Wednesday 12 December 2007

I know I've had my chips

Driving back from Holkham in the fading light yesterday afternoon, I spotted this amusing van parked on the quayside at Somewhere-next-the-Sea. Well, I think you’ve got to admit that it’s more witty than the usual “I wish my wife was this dirty” or “Also available in white”. In fact, it shot straight into my All-Time Top Three, alongside “Singh Brothers, Builders: You’ve Tried the Cowboys, Now Try the Indians”; and the beautifully produced sign on the back of a truck I was stuck behind for an age somewhere near Reigate 20 years ago: “Motorway Maintenance: Jam Makers Since 1980”.

The fisherfolk of north Norfolk exceed their drollery quota
It also gives me an excuse to re-tell the ancient legal anecdote, doubtless copyrighted by Sir John Mortimer circa 1953, in which a man charged with a long series of unspeakable sexual offences is rendered all but inaudible by a rasping cough.

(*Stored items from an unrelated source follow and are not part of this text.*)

(* ===== verification/DeviceGroups.v ===== *)
(** * internal/adminapi: the groups of a device

    Setting one device's groups (device_groups.go) and the bulk re-group with its dry run,
    live match, dual-control routing and compare-and-set apply (device_regroup_bulk.go),
    over the tables of Core's mesh API: what is written here is what the next renewal signs.
    A groups column is the list its JSON text encodes; the proposal of a dual-control change
    is a service. Text is ASCII: a LIKE wildcard stands for one byte. The comparison of
    letters by LIKE is the database's ([ceq]: exact on Postgres, without case on SQLite). *)

From S2P Require Import Prelude Db Bytes GoStrings Netip Policy AddrStore Nonce Jws Bundle DualControl Revocation Rollout Signer CoreApi CoreSafety Rbac.
From stdpp Require Import prelude strings list relations sorting.
From Stdlib Require Import ZArith Lia Ascii.
Open Scope Z_scope.

Definition regroupMaxSet : nat := 100.
Definition regroupDCThreshold : nat := 25.
Definition regroupSampleMax : nat := 8.

(** ** Group sets *)

Fixpoint norm_go (seen gs : list string) : list string :=
  match gs with
  | [] => []
  | g :: gs =>
      let g := TrimSpace g in
      if bool_decide (g = "") || bool_decide (g ∈ seen) then norm_go seen gs else g :: norm_go (g :: seen) gs
  end.
Definition normGroups (gs : list string) : list string := norm_go [] gs.

Definition sameGroupSet (a b : list string) : bool :=
  let na := normGroups a in let nb := normGroups b in
  if negb (bool_decide (length na = length nb)) then false else forallb (fun g => bool_decide (g ∈ na)) nb.
(* ===== verification/AdminConfig.v ===== *)
(** * The declarative configuration: internal/config and its admin API

    The config store (Get, Set, SeedIfEmpty), the PUT and GET of the three configuration
    kinds with their validators and the routing of privileged changes, the committers that
    write the store at quorum, the approval endpoints, and the views of the active
    configurations (adminapi.go). They share the database with the dual-control tables, so
    the state is that of DualControl.v; the committer of device re-groups, which writes the
    enrollments only, is a parameter. JSON, SHA-256 and time formatting are parameters. A
    transaction runs alone on SQLite; on Postgres (read committed, no lock is taken) others
    may commit between its statements. *)

From S2P Require Import Prelude Db Bytes GoStrings Policy Trust DualControl Rbac.
From stdpp Require Import prelude strings list gmap relations pretty.
From Stdlib Require Import ZArith Lia Ascii.
Open Scope Z_scope.

Definition CloudTrustKind : string := "cloudtrust.publish".
Definition UserTrustKind : string := "usertrust.publish".
Definition regroupKind : string := "device.groups".

(** ** internal/config *)

Definition of_kind (kind : string) (r : ConfigRow) : bool := bool_decide (cf_Kind r = kind).

Definition ErrNoKind : derr := DC_Rejected "config: a kind is required".

Section store.
Context (postgres : bool).
Abbreviation DM := (M DStore derr).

The exasperated judge calls a halt to proceedings and asks the defending barrister:

“Can nothing be done for your client?”

“I fear not, M’Lud.”

“Couldn’t you get him to suck a Fisherman’s Friend?”

“M’Lud, I fear that he is in quite enough trouble already.”

Today my aunt and I buy excellent fish and chips from a shop on the quayside then drive to eat them on another quay a few miles along the coast. This is the sort of wisdom you build up over 80-odd years; if we’d eaten them straight away in Somewhere-next-the-Sea, they’d have been Too Hot and we might have burned our fingers. On the other hand, I’d have been in a rather better position to go back and apply the salt and vinegar I forgot to ask for in the shop. They didn’t offer it, and I’m pretty sure there was no salt or non-brewed condiment on the counter; perhaps the result of yet another Health Police crackdown.

We take a pleasant if slightly muddy circular walk through the salt marshes from Blakeney to Cley-next-the-Sea. This is an old squelching ground, and it brings back bittersweet memories that help to erase my regrets about my lost love of 2005. Unfortunately that’s because they are now overlain with multiple regrets about my numerous lost loves of the mid-1980s, when north Norfolk was one of my favourite spots for getting away from it all for a Good Old English Dirty Weekend. At least I was fortunate enough to live through a period when a middle-ranking executive could invite his secretary away for the weekend without facing expensive and career-endangering accusations of sexual harassment.

Cley windmill looking exactly as it did when I last photographed it in 1985; I wish the same could be said for the Bloke behind the camera

Only once did things threaten to go really horribly wrong, when a particularly beautiful young woman for whom I had booked her own room, like the perfect gentleman I am, announced that she would be “scared” on her own in the creaking old hotel (that’s old in the sense of historic and charming, by the way, not in the sense of run-down) and asked if she could share with me. Some phrase involving the Pope and bears passed my probably slightly drunken lips. Where I went wrong was in assuming that getting into a bed with a man, after carefully removing your underwear, constitutes some sort of invitation. No, no, no, no, no, as it turned out.

I lay awake for several hours wondering how this one would play in court.

Luckily for me, about six in the morning she had a comprehensive change of heart. Though this was very bad news indeed for the elderly couples in the rooms on either side, who glared at us throughout breakfast with a venom I have rarely seen replicated anywhere. Now, I reflect as I plod through the marshes, I have brilliantly managed to transform myself into one of those miserable, elderly curmudgeons, without even the benefit of a matching, boot-faced old missus to enable glaring in glorious stereo.

What was that my friend used to say about never going back to the same place twice?